Observations from the James Webb telescope suggest the presence of CO₂ on the surface of Jupiter’s moon Europa. It is covered by a thick layer of ice under which there could be a global ocean.
This discovery opens up a number of fascinating possibilities. The CO₂ could be of external origin, but it could also have seeped through the subsurface (or sub-ice) itself. One explanation is that Europa’s ocean contains large amounts of dissolved CO₂, as is the case with terrestrial oceans.

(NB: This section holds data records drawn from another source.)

Lemma transition_spec id e n ev :
  is_terminal e = false -> edge e n -> (exists k, ev ∈ manager_events (clock env k)) ->
  hoare (phase id e) (transition env id e n ev)
    (okP (fun r m =>
       match r with
       | Ok _ => ledger (core (store m)) /\ in_state id n (store m)
       | Err (UnexpectedStatus _ _) =>
           exists s, phase id s m /\ rtc edge e s /\ (steps_left s < steps_left e)%nat
       | Err err => refusal err = true /\ ~ C id /\ phase id e m
       end)).
Proof.
  intros Ht Hedge [k Hev] n0 m Hm. pose proof (phase_stable id e n0 m Hm) as (Hl & (s & Hs & Hp) & Hroom).
  unfold transition, store_call, atomic. simpl. set (m1 := interfere env n0 m) in *.
  destruct (transition_run id e n ev (tick env n0) (store m1)) as [r db'] eqn:Hop. simpl.
  pose proof (transition_outcome id e n ev _ _ s r db' Hl Hs Hop) as Hout.
  destruct r as [x|err]; [by destruct Hout as (_ & _ & ? & ?)|].
  assert (forall err', refusal err' = true -> db' = store m1 ->
    (validate_event ev = Ok tt -> roomy id (store m1) -> is_terminal e = false -> edge e n -> False) ->
    refusal err' = true /\ ~ C id /\ phase id e (set_store db' m1)) as Hother.
  { intros err' Hr' -> Hno. split; [done|]. split; [|split; [done|split; [by exists s|done]]]. intros Hc. apply Hno; [|by apply Hroom|done..].
    by eapply (proj2 (C_calm id Hc) k). }
  destruct err; try (destruct Hout as (? & ? & ?); by apply Hother).
  destruct Hout as [-> Hne]. exists s. split; [|split; [done|]].
  - split; [done|]. split; [exists s; split; [done|constructor]|done].
  - destruct (edge_steps _ _ Hp); [congruence|done].
Qed.

(** ** The bounded retry loops converge *)

(** A loop body either ends the loop or saw the run move on. *)
Definition loop_post {A} (id : string) (s0 : RunState) (Post : result ManagerError A -> Mgr -> Prop)
    (r : result ManagerError (option A)) (m : Mgr) : Prop :=
  match r with
  | Ok (Some a) => Post (Ok a) m
  | Ok None => exists s, phase id s m /\ rtc edge s0 s /\ (steps_left s < steps_left s0)%nat
  | Err e => Post (Err e) m
  end.

Lemma retry_spec {A} id (K : RunState -> Prop) err (body : Tx St ManagerError (option A))
    (Post : result ManagerError A -> Mgr -> Prop) :
  (forall a b, K a -> rtc edge a b -> K b) ->
  (forall s0, K s0 -> hoare (phase id s0) body (loop_post id s0 Post)) ->
  forall fuel s0, K s0 -> (steps_left s0 < fuel)%nat -> hoare (phase id s0) (retry fuel err body) Post.
Proof.
  intros Hclosed Hbody. induction fuel as [|fuel IH]; intros s0 HK Hf; [lia|]. cbn [retry].
  eapply hoare_bind; [by apply Hbody| |done]. intros [a|].
  - by apply hoare_ret.
  - intros n m (s & Hs & Hp & Hlt). apply (IH s); [by eapply Hclosed|lia|done].
Qed.

Lemma eight_steps s : (steps_left s < 8)%nat.
Proof. destruct s; simpl; lia. Qed.

(** What settling a run guarantees. *)
Definition settles (id : string) (r : result ManagerError unit) (m : Mgr) : Prop :=
  match r with
  | Ok _ => ledger (core (store m)) /\ settled_run id (store m)
  | Err (Store e) => refusal e = true /\ ~ C id
  | Err _ => False
  end.

(** A transition and the tail of a loop body. *)
Lemma transition_settled {A} id e n ev (k : Tx St ManagerError A) (Post : result ManagerError A -> Mgr -> Prop) :
  is_terminal e = false -> edge e n -> (exists i, ev ∈ manager_events (clock env i)) ->
  hoare (fun m => ledger (core (store m)) /\ in_state id n (store m)) k Post ->
  (forall x m, refusal x = true -> ~ C id -> Post (Err (Store x)) m) ->
  hoare (phase id e) (r <- transition env id e n ev ; settled r k) (loop_post id e Post).
Proof.
  intros Ht He Hev Hk Herr. eapply hoare_seq; [by apply transition_spec|]. intros [x|err]; simpl.
  - eapply hoare_bind; [exact Hk| |done]. intros a. by apply hoare_ret.
  - destruct err; try (apply hoare_raise; intros m (? & ? & _); by apply Herr).
    by apply hoare_ret.
Qed.

(** Fetch the run, then act on the state it was found in. *)
Lemma fetch_then {A} id s0 (k : RunRecord -> Tx St ManagerError (option A)) Post :
  (forall rec, run_id rec = id -> rtc edge s0 (run_status rec) ->
     hoare (fun m => in_state id (run_status rec) (store m) /\ phase id (run_status rec) m) (k rec)
       (loop_post id (run_status rec) Post)) ->
  hoare (phase id s0) (rec <- fetch_run env id ; k rec) (loop_post id s0 Post).
Proof.
  intros Hk. eapply hoare_seq; [apply fetch_spec|]. intros rec n m (Hid & Hp & Hs & Hph).
  specialize (Hk rec Hid Hp n m (conj Hs Hph)).
  destruct (k rec (n, m)) as [[[a|]|x] [n' m']]; simpl in *; [done| |done].
  destruct Hk as (s & Hs' & Hp' & Hlt). exists s. split; [done|]. split; [by etrans|].
  destruct (edge_steps _ _ Hp) as [Heq|]; [rewrite Heq in Hlt|]; lia.
Qed.

Lemma done_now id s m :
  ledger (core (store m)) -> in_state id s (store m) -> is_terminal s = true ->
  ledger (core (store m)) /\ settled_run id (store m).
Proof. intros Hl Hs Ht. split; [done|]. by exists s. Qed.

Lemma plain_event i kind :
  kind ∈ ["run_starting"; "run_started"; "run_succeeded"; "run_cancel_requested"; "run_manager_stopped"] ->
  event_at (clock env i) kind None ∈ manager_events (clock env i).
Proof.
  intros Hk. unfold manager_events.
  repeat (apply elem_of_cons in Hk as [->|Hk]; [repeat (try left; right)|]). by apply elem_of_nil in Hk.
Qed.
Lemma cancel_event i reason : cancellation_event_at (clock env i) reason ∈ manager_events (clock env i).
Proof. destruct reason; unfold manager_events; repeat (try left; right). Qed.
Lemma evidence_event i kind :
  failure_event_at (clock env i) (execution_failure_evidence kind).1 (execution_failure_evidence kind).2
  ∈ manager_events (clock env i).
Proof.
  unfold manager_events. apply elem_of_app. right. apply list_elem_of_fmap. exists kind. split; [done|].
  destruct kind; repeat (try left; right).
Qed.

Lemma edge_to_stop s n : is_terminal s = false -> n = Failed \/ n = Cancelled \/ n = Interrupted -> edge s n.
Proof. intros Hs [->|[->| ->]]; by destruct s. Qed.

(** A terminal transition ends the run. *)
Lemma settle_step id e n ev :
  is_terminal e = false -> edge e n -> is_terminal n = true ->
  (exists i, ev ∈ manager_events (clock env i)) ->
  hoare (phase id e) (r <- transition env id e n ev ; settled r (tret tt)) (loop_post id e (settles id)).
Proof.
  intros Ht He Hn Hev. apply transition_settled; try done. apply hoare_ret. intros m [Hl Hs]. by eapply done_now.
Qed.

Lemma finish_cancelled_spec id s0 : hoare (phase id s0) (finish_cancelled env id) (settles id).
Proof.
  apply (retry_spec id (fun _ => True)); [done| |done|apply eight_steps]. intros s1 _.
  apply fetch_then. intros rec Hid Hp. destruct (is_terminal (run_status rec)) eqn:Ht.
  { apply hoare_ret. intros m [Hs (Hl & _)]. by eapply done_now. }
  eapply hoare_weaken; [|by intros m [_ Hm]; exact Hm|done].
  eapply hoare_seq; [apply cancellation_reason_spec|]. intros reason.
  eapply hoare_seq; [apply cancellation_event_spec|]. intros ev n m [[i ->] Hm]. revert n m Hm.
  apply settle_step; [done|apply edge_to_stop; auto|done|eauto using cancel_event].
Qed.

(** What waiting reports was true when it was read, and a terminal state is final. *)
Lemma wait_spec fuel id s0 :
  hoare (phase id s0) (wait_for_terminal env fuel id)
    (fun r m => match r with
                | Ok (Some (Some rec)) => run_id rec = id /\ rtc edge s0 (run_status rec)
                    /\ (is_terminal (run_status rec) = true -> in_state id (run_status rec) (store m))
                | Ok (Some None) | Err _ => False
                | Ok None => True
                end).
Proof.
  revert s0. induction fuel as [|fuel IH]; intros s0; [by apply hoare_ret|]. cbn [wait_for_terminal].
  apply hoare_run. intros n m r st Hm.
  pose proof (phase_stable id s0 n m Hm) as (Hl & (s & Hs & Hp) & Hroom). pose proof Hs as (row & Hr & Hv).
  set (m1 := interfere env n m) in *.
  assert (phase id s m1) as Hm1 by (split; [done|]; split; [exists s; split; [done|constructor]|done]).
  unfold tbind at 1, atomic at 1, get_run at 1, tread at 1. cbn [fst snd]. fold m1.
  rewrite (run_by_id_decoded id row s) by done.
  unfold lift_store, tbind at 1, tlift at 1. cbn [map_err decoded run_status].
  destruct (is_terminal s) eqn:Ht; [by intros [= <- <-]|].
  unfold tbind at 1, atomic at 1. cbn [fst snd]. apply (phase_stable id s (S n)) in Hm1.
  destruct (deadline_passed env (S n)).
  { intros [= <- <-]. cbn. split_and!; [done|done|congruence]. }
  unfold tbind at 1, atomic at 1. cbn [fst snd]. apply (phase_stable id s (S (S n))) in Hm1.
  set (m2 := interfere env (S (S n)) _) in *. destruct (generation m2 =? generation m1).
  - apply (phase_stable id s (S (S (S n)))) in Hm1 as (_ & (s2 & (row2 & Hr2 & Hv2) & Hp2) & _).
    unfold tbind at 1, store_call, atomic at 1, get_run, tread. cbn [fst snd].
    rewrite (run_by_id_decoded id row2 s2) by done. intros [= <- <-]. cbn.
    split; [done|]. split; [by etrans|]. intros _. by exists row2.
  - specialize (IH s (S (S (S n))) m2 Hm1). intros Hop. rewrite Hop in IH. cbn [fst snd] in IH.
    destruct r as [[[rec|]|]|]; try done. destruct IH as (? & ? & ?). split; [done|]. split; [by etrans|done].
Qed.

(** The states a started run can be in. *)
Definition started (s : RunState) : Prop := rtc edge Running s.

Lemma started_edge s : started s -> is_terminal s = false -> edge s Succeeded.
Proof.
  intros Hs Ht. destruct (edge_steps _ _ Hs) as [->|Hlt]; [done|]. destruct s; try done; simpl in Hlt; lia.
Qed.

Lemma settle_attempt_spec id s0 token outcome :
  started s0 -> hoare (phase id s0) (settle_attempt env id token outcome) (settles id).
Proof.
  intros Hst. apply (retry_spec id started); [by intros a b Ha ?; unfold started; etrans| |done|apply eight_steps].
  intros s1 Hs1. apply fetch_then. intros rec Hid Hp. destruct (is_terminal (run_status rec)) eqn:Ht.
  { apply hoare_ret. intros m [Hs (Hl & _)]. by eapply done_now. }
  assert (started (run_status rec)) as Hrec by (unfold started; by etrans).
  eapply hoare_weaken; [|by intros m [_ Hm]; exact Hm|done].
  apply (hoare_seq _ _ (fun ne m => phase id (run_status rec) m /\ edge (run_status rec) ne.1
      /\ is_terminal ne.1 = true /\ exists i, ne.2 ∈ manager_events (clock env i))).
  2:{ intros [next ev] n m (Hm & He & Hn & Hev). revert n m Hm. by apply settle_step. }
  destruct outcome as [|error|error].
  - eapply hoare_seq; [by apply (aside_any id)|]. intros cancelled.
    eapply (hoare_seq _ _ (fun _ m => phase id (run_status rec) m)).
    { destruct (cancelled || _); [by apply hoare_ret|by apply (aside_any id)]. }
    intros stopping. destruct (cancelled || _ || stopping).
    + eapply hoare_seq; [apply cancellation_reason_spec|]. intros reason.
      eapply hoare_seq; [apply cancellation_event_spec|]. intros ev. apply hoare_ret.
      intros m [[i ->] Hm]. simpl. split; [done|]. split; [apply edge_to_stop; auto|].
      split; [done|]. eauto using cancel_event.
    + eapply hoare_seq; [apply event_spec|]. intros ev. apply hoare_ret.
      intros m [[i ->] Hm]. simpl. split; [done|]. split; [by apply started_edge|].
      split; [done|]. exists i. apply plain_event. set_solver.
  - destruct (execution_failure_evidence (xerr_kind error)) as [code msg] eqn:Hev.
    eapply hoare_seq; [apply failure_event_spec|]. intros ev. apply hoare_ret.
    intros m [[i ->] Hm]. simpl. split; [done|]. split; [apply edge_to_stop; auto|]. split; [done|].
    exists i. pose proof (evidence_event i (xerr_kind error)) as Hin. by rewrite Hev in Hin.
  - eapply hoare_seq; [apply failure_event_spec|]. intros ev. apply hoare_ret.
    intros m [[i ->] Hm]. simpl. split; [done|]. split; [apply edge_to_stop; auto|]. split; [done|].
    exists i. unfold manager_events. do 7 right. left.
Qed.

The other more intriguing explanation is that it is a by-product of the decomposition of organic compounds, not living things, of course, but simply carbon compounds such as amino acids or other similar compounds.
The deposits are concentrated in an area called Tara Regio and are relatively recent. The prevailing conditions on Europa’s surface mean that CO₂ is not stable for long. Geyser eruptions, such as those occurring on Enceladus, are not common on Europa, which is unfortunate because their spectrographic analysis would help to establish the existence of dissolved salts, like the sodium chloride in our seas.
Today, it is taken for granted that there are at least three worlds in the solar system with global oceans under the surface: Jupiter’s moons Europa and Ganymede and Saturn’s Enceladus. Scientists suspect that the same is true for two others, although the evidence is less conclusive: Callisto, on Jupiter, and Titan, on Saturn. There are also other possible candidates for which we have insufficient data: Triton, which revolves around icy Neptune and some others such as Dione; and the dwarf planets Ceres and Pluto.
There were already hints of the possibility of a global ocean on Europa over 25 years ago, when the Galileo probe, which orbited around Jupiter, passed within a short distance of that moon (about 5,300 kilometers) and transmitted detailed photographs of its icy surface. Some of those images showed what came to be called “ice rafts.”
That was the name given to fragments of a few kilometers that were reminiscent of the tabular icebergs that form in the Arctic during the spring thaw. But in this case, they did not float freely but instead appeared to have refrozen in random positions: the grooves running across their surface had broken and shifted like a badly assembled puzzle, and between the original slabs there were areas where the ice had re-formed without a definite structure.
This chaotic picture suggested that the ice cover was relatively thin, perhaps a few kilometers. Some estimate it to be only a few hundred meters. Beneath the ice lurks a deep ocean, which models estimate to be 80 to 150 kilometers deep. If confirmed, little Europa could contain two or three times as much water as all the oceans on Earth.
The existence of such a liquid ocean also implies some source of heat. Galilean satellites are icy worlds with rocky, not igneous cores. The only possibility is that the heat comes from other sources, such as the gravitational pressure that Jupiter exerts on them.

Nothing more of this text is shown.